Segment Start: Supplied information
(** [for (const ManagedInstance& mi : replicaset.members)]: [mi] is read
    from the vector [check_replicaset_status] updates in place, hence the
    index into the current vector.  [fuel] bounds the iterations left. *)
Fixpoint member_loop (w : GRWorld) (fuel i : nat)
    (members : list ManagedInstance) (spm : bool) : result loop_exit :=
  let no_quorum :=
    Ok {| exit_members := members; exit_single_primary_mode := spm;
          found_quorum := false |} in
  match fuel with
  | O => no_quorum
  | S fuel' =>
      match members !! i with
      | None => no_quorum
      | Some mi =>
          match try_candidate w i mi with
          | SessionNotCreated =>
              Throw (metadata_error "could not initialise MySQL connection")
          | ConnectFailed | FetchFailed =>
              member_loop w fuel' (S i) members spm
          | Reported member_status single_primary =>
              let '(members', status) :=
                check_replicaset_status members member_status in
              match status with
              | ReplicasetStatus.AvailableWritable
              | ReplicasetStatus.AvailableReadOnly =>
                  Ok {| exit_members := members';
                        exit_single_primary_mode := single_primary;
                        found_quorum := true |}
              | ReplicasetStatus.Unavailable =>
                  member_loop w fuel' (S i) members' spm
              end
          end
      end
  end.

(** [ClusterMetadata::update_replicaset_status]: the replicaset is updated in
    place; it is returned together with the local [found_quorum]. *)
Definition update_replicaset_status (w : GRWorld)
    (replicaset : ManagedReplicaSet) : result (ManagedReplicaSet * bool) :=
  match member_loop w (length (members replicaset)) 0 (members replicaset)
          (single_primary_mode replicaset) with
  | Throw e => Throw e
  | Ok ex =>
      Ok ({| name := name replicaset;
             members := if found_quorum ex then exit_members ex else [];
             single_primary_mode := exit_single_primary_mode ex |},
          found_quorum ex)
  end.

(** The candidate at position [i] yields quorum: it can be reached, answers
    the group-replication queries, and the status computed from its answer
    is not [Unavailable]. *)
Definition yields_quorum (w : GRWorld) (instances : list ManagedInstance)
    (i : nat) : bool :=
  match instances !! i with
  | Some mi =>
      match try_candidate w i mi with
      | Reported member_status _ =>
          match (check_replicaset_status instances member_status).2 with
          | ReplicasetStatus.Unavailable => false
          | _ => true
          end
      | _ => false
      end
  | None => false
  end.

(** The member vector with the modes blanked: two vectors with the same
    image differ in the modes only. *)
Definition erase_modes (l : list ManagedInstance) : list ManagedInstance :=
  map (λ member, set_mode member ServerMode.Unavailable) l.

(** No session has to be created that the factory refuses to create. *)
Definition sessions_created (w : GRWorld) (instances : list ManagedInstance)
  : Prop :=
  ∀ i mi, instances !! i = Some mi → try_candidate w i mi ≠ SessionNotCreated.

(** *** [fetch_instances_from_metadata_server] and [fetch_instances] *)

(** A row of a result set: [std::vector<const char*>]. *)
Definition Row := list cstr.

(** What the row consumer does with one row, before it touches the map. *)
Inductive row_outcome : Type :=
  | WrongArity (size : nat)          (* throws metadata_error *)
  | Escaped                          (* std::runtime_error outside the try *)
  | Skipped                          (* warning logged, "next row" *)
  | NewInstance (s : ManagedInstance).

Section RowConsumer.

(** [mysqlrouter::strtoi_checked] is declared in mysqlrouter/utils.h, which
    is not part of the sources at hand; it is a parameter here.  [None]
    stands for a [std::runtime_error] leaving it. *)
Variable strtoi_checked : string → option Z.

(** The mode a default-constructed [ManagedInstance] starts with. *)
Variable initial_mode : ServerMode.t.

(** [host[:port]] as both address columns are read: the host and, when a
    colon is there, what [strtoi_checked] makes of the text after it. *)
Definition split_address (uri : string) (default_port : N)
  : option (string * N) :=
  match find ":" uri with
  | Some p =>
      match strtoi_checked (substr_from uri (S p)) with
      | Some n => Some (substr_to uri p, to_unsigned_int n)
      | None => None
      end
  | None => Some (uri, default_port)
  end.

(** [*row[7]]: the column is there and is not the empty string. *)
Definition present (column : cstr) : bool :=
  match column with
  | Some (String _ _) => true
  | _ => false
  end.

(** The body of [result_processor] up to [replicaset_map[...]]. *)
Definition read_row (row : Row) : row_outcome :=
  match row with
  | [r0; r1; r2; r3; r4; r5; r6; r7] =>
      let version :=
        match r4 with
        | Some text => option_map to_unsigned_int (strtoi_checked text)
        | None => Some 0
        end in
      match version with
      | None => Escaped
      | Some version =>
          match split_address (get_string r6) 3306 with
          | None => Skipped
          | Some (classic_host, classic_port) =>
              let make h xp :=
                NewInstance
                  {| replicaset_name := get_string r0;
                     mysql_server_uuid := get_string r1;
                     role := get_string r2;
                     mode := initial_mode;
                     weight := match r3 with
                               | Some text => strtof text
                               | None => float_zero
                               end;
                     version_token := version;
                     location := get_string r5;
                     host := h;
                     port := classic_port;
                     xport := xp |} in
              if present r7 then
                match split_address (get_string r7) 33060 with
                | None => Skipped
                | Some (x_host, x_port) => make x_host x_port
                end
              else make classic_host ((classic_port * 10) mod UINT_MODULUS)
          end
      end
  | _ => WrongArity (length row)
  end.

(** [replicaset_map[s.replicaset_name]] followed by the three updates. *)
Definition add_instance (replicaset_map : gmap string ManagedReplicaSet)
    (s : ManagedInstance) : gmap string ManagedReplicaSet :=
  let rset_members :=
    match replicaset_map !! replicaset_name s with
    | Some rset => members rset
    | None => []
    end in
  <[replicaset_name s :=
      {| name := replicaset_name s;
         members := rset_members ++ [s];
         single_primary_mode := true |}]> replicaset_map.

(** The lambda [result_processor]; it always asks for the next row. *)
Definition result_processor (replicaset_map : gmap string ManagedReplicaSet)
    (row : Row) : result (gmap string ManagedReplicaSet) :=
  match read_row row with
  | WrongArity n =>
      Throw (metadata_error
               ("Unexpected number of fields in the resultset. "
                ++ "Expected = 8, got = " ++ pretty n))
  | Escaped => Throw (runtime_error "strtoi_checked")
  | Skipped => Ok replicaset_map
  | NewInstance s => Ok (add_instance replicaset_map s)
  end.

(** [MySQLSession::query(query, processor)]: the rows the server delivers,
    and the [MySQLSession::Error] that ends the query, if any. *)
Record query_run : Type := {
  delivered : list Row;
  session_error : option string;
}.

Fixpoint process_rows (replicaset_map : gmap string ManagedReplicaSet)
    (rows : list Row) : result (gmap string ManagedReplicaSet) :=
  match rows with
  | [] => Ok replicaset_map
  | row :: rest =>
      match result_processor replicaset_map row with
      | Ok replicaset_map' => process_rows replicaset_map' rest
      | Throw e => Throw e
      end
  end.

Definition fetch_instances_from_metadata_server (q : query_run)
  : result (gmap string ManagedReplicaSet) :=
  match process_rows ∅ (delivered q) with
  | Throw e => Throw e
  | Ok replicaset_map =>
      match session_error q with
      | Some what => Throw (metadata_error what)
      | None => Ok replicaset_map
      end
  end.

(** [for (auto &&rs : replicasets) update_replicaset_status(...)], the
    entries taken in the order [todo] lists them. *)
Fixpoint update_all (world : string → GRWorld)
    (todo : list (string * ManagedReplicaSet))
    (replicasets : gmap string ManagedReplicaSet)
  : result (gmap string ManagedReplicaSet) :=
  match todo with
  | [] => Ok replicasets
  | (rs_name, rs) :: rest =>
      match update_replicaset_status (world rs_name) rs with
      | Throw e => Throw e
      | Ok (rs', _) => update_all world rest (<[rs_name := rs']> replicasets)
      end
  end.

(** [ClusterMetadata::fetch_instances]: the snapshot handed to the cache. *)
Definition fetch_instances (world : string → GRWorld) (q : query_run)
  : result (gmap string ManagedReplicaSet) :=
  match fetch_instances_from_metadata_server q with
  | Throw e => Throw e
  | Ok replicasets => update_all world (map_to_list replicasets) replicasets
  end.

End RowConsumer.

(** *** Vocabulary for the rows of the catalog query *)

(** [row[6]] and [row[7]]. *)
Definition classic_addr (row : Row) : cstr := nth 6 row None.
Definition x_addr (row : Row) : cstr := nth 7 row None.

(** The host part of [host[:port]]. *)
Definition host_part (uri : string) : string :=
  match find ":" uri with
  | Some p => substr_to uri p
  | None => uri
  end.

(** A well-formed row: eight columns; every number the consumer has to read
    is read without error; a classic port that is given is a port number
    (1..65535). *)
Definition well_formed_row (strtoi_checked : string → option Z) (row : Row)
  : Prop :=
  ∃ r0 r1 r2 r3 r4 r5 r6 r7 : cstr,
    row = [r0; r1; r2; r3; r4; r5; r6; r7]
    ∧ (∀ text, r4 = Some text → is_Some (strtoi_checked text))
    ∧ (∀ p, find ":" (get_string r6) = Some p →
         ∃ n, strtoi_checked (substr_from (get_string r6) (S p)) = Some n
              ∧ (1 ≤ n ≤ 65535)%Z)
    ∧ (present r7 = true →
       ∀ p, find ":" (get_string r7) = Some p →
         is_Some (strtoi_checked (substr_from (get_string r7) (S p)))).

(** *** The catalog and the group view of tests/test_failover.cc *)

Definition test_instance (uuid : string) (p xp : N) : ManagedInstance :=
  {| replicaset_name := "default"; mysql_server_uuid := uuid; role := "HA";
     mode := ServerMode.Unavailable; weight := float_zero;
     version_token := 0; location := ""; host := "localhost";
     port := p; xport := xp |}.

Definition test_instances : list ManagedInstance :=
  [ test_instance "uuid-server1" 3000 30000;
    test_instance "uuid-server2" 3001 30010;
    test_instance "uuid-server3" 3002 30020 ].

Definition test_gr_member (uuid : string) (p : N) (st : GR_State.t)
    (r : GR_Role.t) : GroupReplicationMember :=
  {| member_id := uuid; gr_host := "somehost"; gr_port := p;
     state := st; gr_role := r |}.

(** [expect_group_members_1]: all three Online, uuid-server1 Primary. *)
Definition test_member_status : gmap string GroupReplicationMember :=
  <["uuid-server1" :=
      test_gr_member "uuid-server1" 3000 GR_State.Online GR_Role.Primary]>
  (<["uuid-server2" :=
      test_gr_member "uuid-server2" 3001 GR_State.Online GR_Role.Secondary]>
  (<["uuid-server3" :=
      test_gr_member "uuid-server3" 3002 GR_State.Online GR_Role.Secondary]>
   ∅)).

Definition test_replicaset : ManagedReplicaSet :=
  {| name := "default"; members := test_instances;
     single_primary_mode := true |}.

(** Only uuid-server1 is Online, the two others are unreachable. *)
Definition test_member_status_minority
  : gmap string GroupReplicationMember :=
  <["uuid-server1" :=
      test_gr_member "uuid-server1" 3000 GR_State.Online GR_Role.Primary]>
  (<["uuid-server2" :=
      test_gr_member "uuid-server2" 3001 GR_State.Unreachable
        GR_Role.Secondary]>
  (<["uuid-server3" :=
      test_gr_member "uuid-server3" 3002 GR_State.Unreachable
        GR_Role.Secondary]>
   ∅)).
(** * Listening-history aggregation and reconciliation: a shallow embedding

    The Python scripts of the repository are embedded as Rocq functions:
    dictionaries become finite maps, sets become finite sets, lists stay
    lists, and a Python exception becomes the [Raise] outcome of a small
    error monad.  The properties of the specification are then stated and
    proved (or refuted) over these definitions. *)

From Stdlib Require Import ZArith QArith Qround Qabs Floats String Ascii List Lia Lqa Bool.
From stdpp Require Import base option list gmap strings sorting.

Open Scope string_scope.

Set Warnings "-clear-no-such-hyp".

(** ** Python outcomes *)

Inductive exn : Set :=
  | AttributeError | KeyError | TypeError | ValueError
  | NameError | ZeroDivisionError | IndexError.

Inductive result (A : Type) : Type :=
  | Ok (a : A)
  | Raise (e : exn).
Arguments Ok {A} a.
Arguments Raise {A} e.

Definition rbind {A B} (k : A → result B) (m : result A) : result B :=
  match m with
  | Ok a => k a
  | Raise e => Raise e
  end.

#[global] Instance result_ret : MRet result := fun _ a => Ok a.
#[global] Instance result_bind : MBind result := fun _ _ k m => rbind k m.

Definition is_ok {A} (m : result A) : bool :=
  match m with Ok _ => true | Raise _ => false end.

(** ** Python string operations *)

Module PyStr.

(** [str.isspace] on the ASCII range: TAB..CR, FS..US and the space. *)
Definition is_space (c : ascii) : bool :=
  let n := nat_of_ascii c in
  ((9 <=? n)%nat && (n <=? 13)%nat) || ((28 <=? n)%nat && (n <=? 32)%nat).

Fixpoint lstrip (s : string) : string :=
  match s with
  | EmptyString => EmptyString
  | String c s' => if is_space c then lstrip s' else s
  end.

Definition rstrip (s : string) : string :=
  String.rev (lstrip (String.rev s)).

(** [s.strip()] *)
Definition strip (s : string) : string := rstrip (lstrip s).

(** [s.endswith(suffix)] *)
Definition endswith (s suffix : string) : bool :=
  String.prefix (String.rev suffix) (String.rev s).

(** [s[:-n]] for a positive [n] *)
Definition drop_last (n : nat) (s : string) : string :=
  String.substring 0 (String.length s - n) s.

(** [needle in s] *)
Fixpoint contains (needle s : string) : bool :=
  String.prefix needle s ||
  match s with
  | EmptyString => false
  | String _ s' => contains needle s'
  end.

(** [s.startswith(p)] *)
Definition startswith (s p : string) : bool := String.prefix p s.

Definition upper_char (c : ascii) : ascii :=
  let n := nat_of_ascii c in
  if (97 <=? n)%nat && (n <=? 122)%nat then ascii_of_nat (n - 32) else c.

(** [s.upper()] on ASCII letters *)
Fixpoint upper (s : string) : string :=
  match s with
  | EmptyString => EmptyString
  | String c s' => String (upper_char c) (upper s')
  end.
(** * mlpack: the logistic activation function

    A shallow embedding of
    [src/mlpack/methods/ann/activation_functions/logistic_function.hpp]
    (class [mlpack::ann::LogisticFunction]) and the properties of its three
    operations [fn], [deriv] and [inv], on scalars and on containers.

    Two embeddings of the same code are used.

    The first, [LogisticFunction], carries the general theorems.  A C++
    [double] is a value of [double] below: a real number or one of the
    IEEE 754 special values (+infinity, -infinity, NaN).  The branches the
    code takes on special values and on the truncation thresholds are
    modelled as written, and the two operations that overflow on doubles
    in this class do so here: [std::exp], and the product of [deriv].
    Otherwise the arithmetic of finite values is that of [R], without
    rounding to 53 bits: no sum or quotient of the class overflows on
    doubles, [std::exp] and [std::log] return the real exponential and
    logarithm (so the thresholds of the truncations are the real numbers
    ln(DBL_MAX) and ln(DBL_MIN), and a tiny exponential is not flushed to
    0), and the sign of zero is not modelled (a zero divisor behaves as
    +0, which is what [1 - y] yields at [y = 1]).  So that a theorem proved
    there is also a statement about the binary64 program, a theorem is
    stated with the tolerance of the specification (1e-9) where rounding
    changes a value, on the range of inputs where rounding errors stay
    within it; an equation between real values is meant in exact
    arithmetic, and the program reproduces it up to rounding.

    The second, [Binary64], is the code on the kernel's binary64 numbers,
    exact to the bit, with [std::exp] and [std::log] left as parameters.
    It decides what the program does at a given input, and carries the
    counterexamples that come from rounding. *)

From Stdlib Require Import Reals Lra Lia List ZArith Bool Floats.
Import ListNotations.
Segment End: Supplied information
Work order ▸ All that should be written out is the stretch of lines above between the one holding "Definition rstrip (s" and the one holding "ln(DBL_MAX) and ln(DBL_MIN), and", inclusive, exactly as given.

Written answer ▸
Definition rstrip (s : string) : string :=
  String.rev (lstrip (String.rev s)).

(** [s.strip()] *)
Definition strip (s : string) : string := rstrip (lstrip s).

(** [s.endswith(suffix)] *)
Definition endswith (s suffix : string) : bool :=
  String.prefix (String.rev suffix) (String.rev s).

(** [s[:-n]] for a positive [n] *)
Definition drop_last (n : nat) (s : string) : string :=
  String.substring 0 (String.length s - n) s.

(** [needle in s] *)
Fixpoint contains (needle s : string) : bool :=
  String.prefix needle s ||
  match s with
  | EmptyString => false
  | String _ s' => contains needle s'
  end.

(** [s.startswith(p)] *)
Definition startswith (s p : string) : bool := String.prefix p s.

Definition upper_char (c : ascii) : ascii :=
  let n := nat_of_ascii c in
  if (97 <=? n)%nat && (n <=? 122)%nat then ascii_of_nat (n - 32) else c.

(** [s.upper()] on ASCII letters *)
Fixpoint upper (s : string) : string :=
  match s with
  | EmptyString => EmptyString
  | String c s' => String (upper_char c) (upper s')
  end.
(** * mlpack: the logistic activation function

    A shallow embedding of
    [src/mlpack/methods/ann/activation_functions/logistic_function.hpp]
    (class [mlpack::ann::LogisticFunction]) and the properties of its three
    operations [fn], [deriv] and [inv], on scalars and on containers.

    Two embeddings of the same code are used.

    The first, [LogisticFunction], carries the general theorems.  A C++
    [double] is a value of [double] below: a real number or one of the
    IEEE 754 special values (+infinity, -infinity, NaN).  The branches the
    code takes on special values and on the truncation thresholds are
    modelled as written, and the two operations that overflow on doubles
    in this class do so here: [std::exp], and the product of [deriv].
    Otherwise the arithmetic of finite values is that of [R], without
    rounding to 53 bits: no sum or quotient of the class overflows on
    doubles, [std::exp] and [std::log] return the real exponential and
    logarithm (so the thresholds of the truncations are the real numbers
    ln(DBL_MAX) and ln(DBL_MIN), and a tiny exponential is not flushed to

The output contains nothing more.